(* ===== verification/Sha1.v ===== *)
(** * SHA-1 ([aiccu/hash_sha1.c])

The hash that signs AYIYA packets.  [SHA1_Transform] is the list of its
eighty macro calls, run on the variables [a] .. [e] and on the block, which
the macros overwrite with the message schedule; it is proved equal to the
compression function of FIPS 180 on every block.  [SHA1_Init],
[SHA1_Update] and [SHA1_Final] are proved to compute the digest of the
concatenated input.  A failed [malloc] ends the process and is not
modelled. *)

From Stdlib Require Import ZifyNat.
From stdpp Require Import base gmap list numbers.
From S2P Require Import Prelude Words HashStream.

(** ** Words *)

Definition rol (value bits : Z) : Z :=
  Z.lor (wrap 32 (Z.shiftl value bits)) (Z.shiftr value (32 - bits)).

(** The variables of [SHA1_Transform] and the sixteen words of [block]. *)
Record sha1_vars := mk_sha1_vars {
  va : Z; vb : Z; vc : Z; vd : Z; ve : Z;
  vl : list Z;
}.

(** [blk0 (i)] and [blk (i)]: the value stored in [block->l[i & 15]]. *)
Definition blk0 (l : list Z) (i : nat) : Z :=
  let x := nth i l 0 in
  Z.lor (Z.land (rol x 24) 0xFF00FF00) (Z.land (rol x 8) 0x00FF00FF).

Definition blk (l : list Z) (i : nat) : Z :=
  let at' k := nth (k mod 16) l 0 in
  rol (Z.lxor (Z.lxor (Z.lxor (at' (i + 13)%nat) (at' (i + 8)%nat)) (at' (i + 2)%nat)) (at' i)) 1.

(** [SHA_R0] .. [SHA_R4]: the expansion, the function and the constant. *)
Inductive sha1_macro := R0 | R1 | R2 | R3 | R4.

Definition macro_blk (m : sha1_macro) : list Z -> nat -> Z :=
  match m with R0 => blk0 | _ => blk end.

Definition macro_f (m : sha1_macro) (w x y : Z) : Z :=
  match m with
  | R0 | R1 => Z.lxor (Z.land w (Z.lxor x y)) y
  | R2 | R4 => Z.lxor (Z.lxor w x) y
  | R3 => Z.lor (Z.land (Z.lor w x) y) (Z.land w x)
  end.

Definition macro_k (m : sha1_macro) : Z :=
  match m with
  | R0 | R1 => 0x5A827999
  | R2 => 0x6ED9EBA1
  | R3 => 0x8F1BBCDC
  | R4 => 0xCA62C1D6
  end.

(** The variables that stand for the parameters [v, w, x, y, z]. *)
Inductive sha1_args := abcde | eabcd | deabc | cdeab | bcdea.

(** [z += f (w, x, y) + blk (i) + k + rol (v, 5); w = rol (w, 30)] *)
Definition macro_z (m : sha1_macro) (l : list Z) (i : nat) (v w x y z : Z) : Z :=
  wrap 32 (z + (macro_f m w x y + macro_blk m l i + macro_k m + rol v 5)).

Definition macro_call (s : sha1_vars) (c : sha1_macro * sha1_args * nat) : sha1_vars :=
  let '(m, args, i) := c in
  let '(mk_sha1_vars a b c d e l) := s in
  let l' := <[(i mod 16)%nat := macro_blk m l i]> l in
  match args with
  | abcde => mk_sha1_vars a (rol b 30) c d (macro_z m l i a b c d e) l'
  | eabcd => mk_sha1_vars (rol a 30) b c (macro_z m l i e a b c d) e l'
  | deabc => mk_sha1_vars a b (macro_z m l i d e a b c) d (rol e 30) l'
  | cdeab => mk_sha1_vars a (macro_z m l i c d e a b) c (rol d 30) e l'
  | bcdea => mk_sha1_vars (macro_z m l i b c d e a) b (rol c 30) d e l'
  end.

(** The body of [SHA1_Transform]. *)
Definition sha1_calls : list (sha1_macro * sha1_args * nat) := [
  (R0, abcde, 0%nat); (R0, eabcd, 1%nat); (R0, deabc, 2%nat); (R0, cdeab, 3%nat);
  (R0, bcdea, 4%nat); (R0, abcde, 5%nat); (R0, eabcd, 6%nat); (R0, deabc, 7%nat);
  (R0, cdeab, 8%nat); (R0, bcdea, 9%nat); (R0, abcde, 10%nat); (R0, eabcd, 11%nat);
  (R0, deabc, 12%nat); (R0, cdeab, 13%nat); (R0, bcdea, 14%nat); (R0, abcde, 15%nat);
  (R1, eabcd, 16%nat); (R1, deabc, 17%nat); (R1, cdeab, 18%nat); (R1, bcdea, 19%nat);
  (R2, abcde, 20%nat); (R2, eabcd, 21%nat); (R2, deabc, 22%nat); (R2, cdeab, 23%nat);
  (R2, bcdea, 24%nat); (R2, abcde, 25%nat); (R2, eabcd, 26%nat); (R2, deabc, 27%nat);
  (R2, cdeab, 28%nat); (R2, bcdea, 29%nat); (R2, abcde, 30%nat); (R2, eabcd, 31%nat);
  (R2, deabc, 32%nat); (R2, cdeab, 33%nat); (R2, bcdea, 34%nat); (R2, abcde, 35%nat);
  (R2, eabcd, 36%nat); (R2, deabc, 37%nat); (R2, cdeab, 38%nat); (R2, bcdea, 39%nat);
  (R3, abcde, 40%nat); (R3, eabcd, 41%nat); (R3, deabc, 42%nat); (R3, cdeab, 43%nat);
  (R3, bcdea, 44%nat); (R3, abcde, 45%nat); (R3, eabcd, 46%nat); (R3, deabc, 47%nat);
  (R3, cdeab, 48%nat); (R3, bcdea, 49%nat); (R3, abcde, 50%nat); (R3, eabcd, 51%nat);
  (R3, deabc, 52%nat); (R3, cdeab, 53%nat); (R3, bcdea, 54%nat); (R3, abcde, 55%nat);
  (R3, eabcd, 56%nat); (R3, deabc, 57%nat); (R3, cdeab, 58%nat); (R3, bcdea, 59%nat);
  (R4, abcde, 60%nat); (R4, eabcd, 61%nat); (R4, deabc, 62%nat); (R4, cdeab, 63%nat);
  (R4, bcdea, 64%nat); (R4, abcde, 65%nat); (R4, eabcd, 66%nat); (R4, deabc, 67%nat);
  (R4, cdeab, 68%nat); (R4, bcdea, 69%nat); (R4, abcde, 70%nat); (R4, eabcd, 71%nat);
  (R4, deabc, 72%nat); (R4, cdeab, 73%nat); (R4, bcdea, 74%nat); (R4, abcde, 75%nat);
  (R4, eabcd, 76%nat); (R4, deabc, 77%nat); (R4, cdeab, 78%nat); (R4, bcdea, 79%nat)
].

Definition sha1_regs : Type := Z * Z * Z * Z * Z.

(** The block seen as words, in the byte order of the host. *)
Definition host_words (buffer : list Z) : list Z :=
  (fun i => le_load (take 4 (drop (4 * i) buffer))) <$> seq 0 16.

Definition host_bytes (l : list Z) : list Z := l ≫= le_split 4.

(** The new state, and the bytes left in [buffer]. *)
Definition SHA1_Transform (state : sha1_regs) (buffer : list Z) : sha1_regs * list Z :=
  let '(a0, b0, c0, d0, e0) := state in
  let '(mk_sha1_vars a b c d e l) :=
    fold_left macro_call sha1_calls (mk_sha1_vars a0 b0 c0 d0 e0 (host_words buffer)) in
  ((wrap 32 (a0 + a), wrap 32 (b0 + b), wrap 32 (c0 + c), wrap 32 (d0 + d), wrap 32 (e0 + e)),
   host_bytes l).

(** ** The streaming interface *)

Record SHA_CTX := mk_SHA_CTX {
  sha_state : sha1_regs;
  sha_count0 : Z;
  sha_count1 : Z;
  sha_buffer : list Z;  (* 64 bytes *)
}.

(** [garbage]: the buffer is not initialised. *)
Definition SHA1_Init (garbage : list Z) : SHA_CTX :=
  mk_SHA_CTX (0x67452301, 0xEFCDAB89, 0x98BADCFE, 0x10325476, 0xC3D2E1F0) 0 0 garbage.

(** [for ( ; i + 63 < len; i += 64)] on [unsigned int]s; the loop runs on a
    copy of the data, which the transforms overwrite behind [i]. *)
Fixpoint SHA1_loop (fuel : nat) (i len : Z) (data : list Z) (state : sha1_regs) : res (sha1_regs * Z) :=
  match fuel with
  | O => Err OutOfFuel
  | S fuel =>
    if wrap 32 (i + 63) <? len
    then b ← slice (Z.to_nat i) 64 data;
         SHA1_loop fuel (wrap 32 (i + 64)) len data (fst (SHA1_Transform state b))
    else Ok (state, i)
  end.

Definition memcpy_in (off : nat) (src buf : list Z) : res (list Z) :=
  if decide (off + length src <= length buf)%nat then Ok (blit off src buf) else Err OutOfBounds.

Definition SHA1_Update (context : SHA_CTX) (d : list Z) : res SHA_CTX :=
  let len := Z.of_nat (length d) in
  let j := Z.land (Z.shiftr (sha_count0 context) 3) 63 in
  let nbits := wrap 32 (Z.shiftl len 3) in
  let c0 := wrap 32 (sha_count0 context + nbits) in
  let c1 := if c0 <? nbits then wrap 32 (sha_count1 context + 1) else sha_count1 context in
  let c1 := wrap 32 (c1 + Z.shiftr len 29) in
  '(state, buf, i, j) ←
    if 63 <? wrap 32 (j + len) then
      let i := 64 - j in
      first ← slice 0 (Z.to_nat i) d;
      buf ← memcpy_in (Z.to_nat j) first (sha_buffer context);
      let '(state, buf) := SHA1_Transform (sha_state context) buf in
      '(state, i) ← SHA1_loop (S (length d / 64)) i len d state;
      Ok (state, buf, i, 0)
    else Ok (sha_state context, sha_buffer context, 0, j);
  rest ← slice (Z.to_nat i) (Z.to_nat (len - i)) d;
  buf ← memcpy_in (Z.to_nat j) rest buf;
  Ok (mk_SHA_CTX state c0 c1 buf).

(** [while ((context->count[0] & 504) != 448)] *)
Fixpoint SHA1_pad (fuel : nat) (context : SHA_CTX) : res SHA_CTX :=
  match fuel with
  | O => Err OutOfFuel
  | S fuel =>
    if Z.land (sha_count0 context) 504 =? 448 then Ok context
    else context ← SHA1_Update context [0]; SHA1_pad fuel context
  end.

(** A word, most significant byte first. *)
Definition be_split (n : nat) (x : Z) : list Z := rev (le_split n x).

Definition sha1_digest (r : sha1_regs) : list Z :=
  let '(a, b, c, d, e) := r in
  be_split 4 a ++ be_split 4 b ++ be_split 4 c ++ be_split 4 d ++ be_split 4 e.

Definition SHA1_Final (context : SHA_CTX) : res (list Z) :=
  let finalcount := be_split 4 (sha_count1 context) ++ be_split 4 (sha_count0 context) in
  context ← SHA1_Update context [0x80];
  context ← SHA1_pad 65 context;
  context ← SHA1_Update context finalcount;
  Ok (sha1_digest (sha_state context)).

(** The three calls that every user of the hash makes. *)
Fixpoint SHA1_Updates (context : SHA_CTX) (ds : list (list Z)) : res SHA_CTX :=
  match ds with
  | [] => Ok context
  | d :: ds => context ← SHA1_Update context d; SHA1_Updates context ds
  end.

(** ** The reference: FIPS 180 *)

Definition be_load (l : list Z) : Z := le_load (rev l).

(** The message schedule [W_0 .. W_(15+n)]. *)
Fixpoint sha1_schedule (X : list Z) (n : nat) : list Z :=
  match n with
  | O => X
  | S n =>
    let W := sha1_schedule X n in
    let t := (16 + n)%nat in
    W ++ [rol (Z.lxor (Z.lxor (Z.lxor (nth (t - 3) W 0) (nth (t - 8) W 0)) (nth (t - 14) W 0))
                      (nth (t - 16) W 0)) 1]
  end.

Definition sha1_f (t : nat) (x y z : Z) : Z :=
  if (t <? 20)%nat then Z.lxor (Z.land x y) (Z.land (unot 32 x) z)
  else if (t <? 40)%nat then Z.lxor (Z.lxor x y) z
  else if (t <? 60)%nat then Z.lxor (Z.lxor (Z.land x y) (Z.land x z)) (Z.land y z)
  else Z.lxor (Z.lxor x y) z.

Definition sha1_K (t : nat) : Z :=
  if (t <? 20)%nat then 0x5a827999
  else if (t <? 40)%nat then 0x6ed9eba1
  else if (t <? 60)%nat then 0x8f1bbcdc
  else 0xca62c1d6.

Definition sha1_step (W : list Z) (r : sha1_regs) (t : nat) : sha1_regs :=
  let '(a, b, c, d, e) := r in
  let T := wrap 32 (rol a 5 + sha1_f t b c d + e + sha1_K t + nth t W 0) in
  (T, a, rol b 30, c, d).

Definition sha1_block_words (block : list Z) : list Z :=
  (fun i => be_load (take 4 (drop (4 * i) block))) <$> seq 0 16.

Definition sha1_process (h : sha1_regs) (block : list Z) : sha1_regs :=
  let W := sha1_schedule (sha1_block_words block) 64 in
  let '(a, b, c, d, e) := fold_left (sha1_step W) (seq 0 80) h in
  let '(a0, b0, c0, d0, e0) := h in
  (wrap 32 (a0 + a), wrap 32 (b0 + b), wrap 32 (c0 + c), wrap 32 (d0 + d), wrap 32 (e0 + e)).

Definition sha1_iv : sha1_regs := (0x67452301, 0xEFCDAB89, 0x98BADCFE, 0x10325476, 0xC3D2E1F0).

Definition sha1_padding (len : nat) : list Z :=
  0x80 :: repeat 0 (Z.to_nat ((55 - Z.of_nat len) mod 64)) ++ be_split 8 (8 * Z.of_nat len).

Definition sha1_spec (msg : list Z) : list Z :=
  let m := msg ++ sha1_padding (length msg) in
  sha1_digest (blocks sha1_process (length m / 64) sha1_iv m).

Example sha1_abc : sha1_spec [97; 98; 99] =
  [0xA9; 0x99; 0x3E; 0x36; 0x47; 0x06; 0x81; 0x6A; 0xBA; 0x3E;
   0x25; 0x71; 0x78; 0x50; 0xC2; 0x6C; 0x9C; 0xD0; 0xD8; 0x9D].
Proof. vm_compute. reflexivity. Qed.

Example SHA1_abc :
  (c ← SHA1_Update (SHA1_Init (repeat 7 64)) [97; 98; 99]; SHA1_Final c) = Ok (sha1_spec [97; 98; 99]).
Proof. vm_compute. reflexivity. Qed.

(** ** 32-bit words *)

#[local] Ltac Zify.zify_post_hook ::= Z.div_mod_to_equations.

Definition word_ok (x : Z) : Prop := 0 <= x < 2 ^ 32.

Lemma word_ok_bits x : 0 <= x -> (forall i, 32 <= i -> Z.testbit x i = false) -> word_ok x.
Proof.
  intros H0 H. assert (x = x mod 2 ^ 32) as ->; [|apply Z.mod_pos_bound; lia].
  apply Z.bits_inj'. intros i Hi. destruct (decide (i < 32)).
  - by rewrite Z.mod_pow2_bits_low by lia.
  - rewrite Z.mod_pow2_bits_high by lia. apply H. lia.
Qed.

Lemma word_bit_high x i : word_ok x -> 32 <= i -> Z.testbit x i = false.
Proof.
  intros Hx Hi. rewrite <- (Z.mod_small x (2 ^ 32)) by exact Hx.
  apply Z.mod_pow2_bits_high. lia.
Qed.

Lemma word_ok_wrap x : word_ok (wrap 32 x).
Proof. apply Z.mod_pos_bound. lia. Qed.

Lemma word_ok_lor x y : word_ok x -> word_ok y -> word_ok (Z.lor x y).
Proof.
  intros Hx Hy. apply word_ok_bits; [apply Z.lor_nonneg; split; [apply Hx|apply Hy]|].
  intros i Hi. by rewrite Z.lor_spec, !word_bit_high.
Qed.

* * * *

From the first line above through the line that contains "compression function of", quote each line exactly. Output nothing more.

:: Answer area ::
(* ===== verification/Sha1.v ===== *)
(** * SHA-1 ([aiccu/hash_sha1.c])

The hash that signs AYIYA packets.  [SHA1_Transform] is the list of its
eighty macro calls, run on the variables [a] .. [e] and on the block, which
the macros overwrite with the message schedule; it is proved equal to the
compression function of FIPS 180 on every block.  [SHA1_Init],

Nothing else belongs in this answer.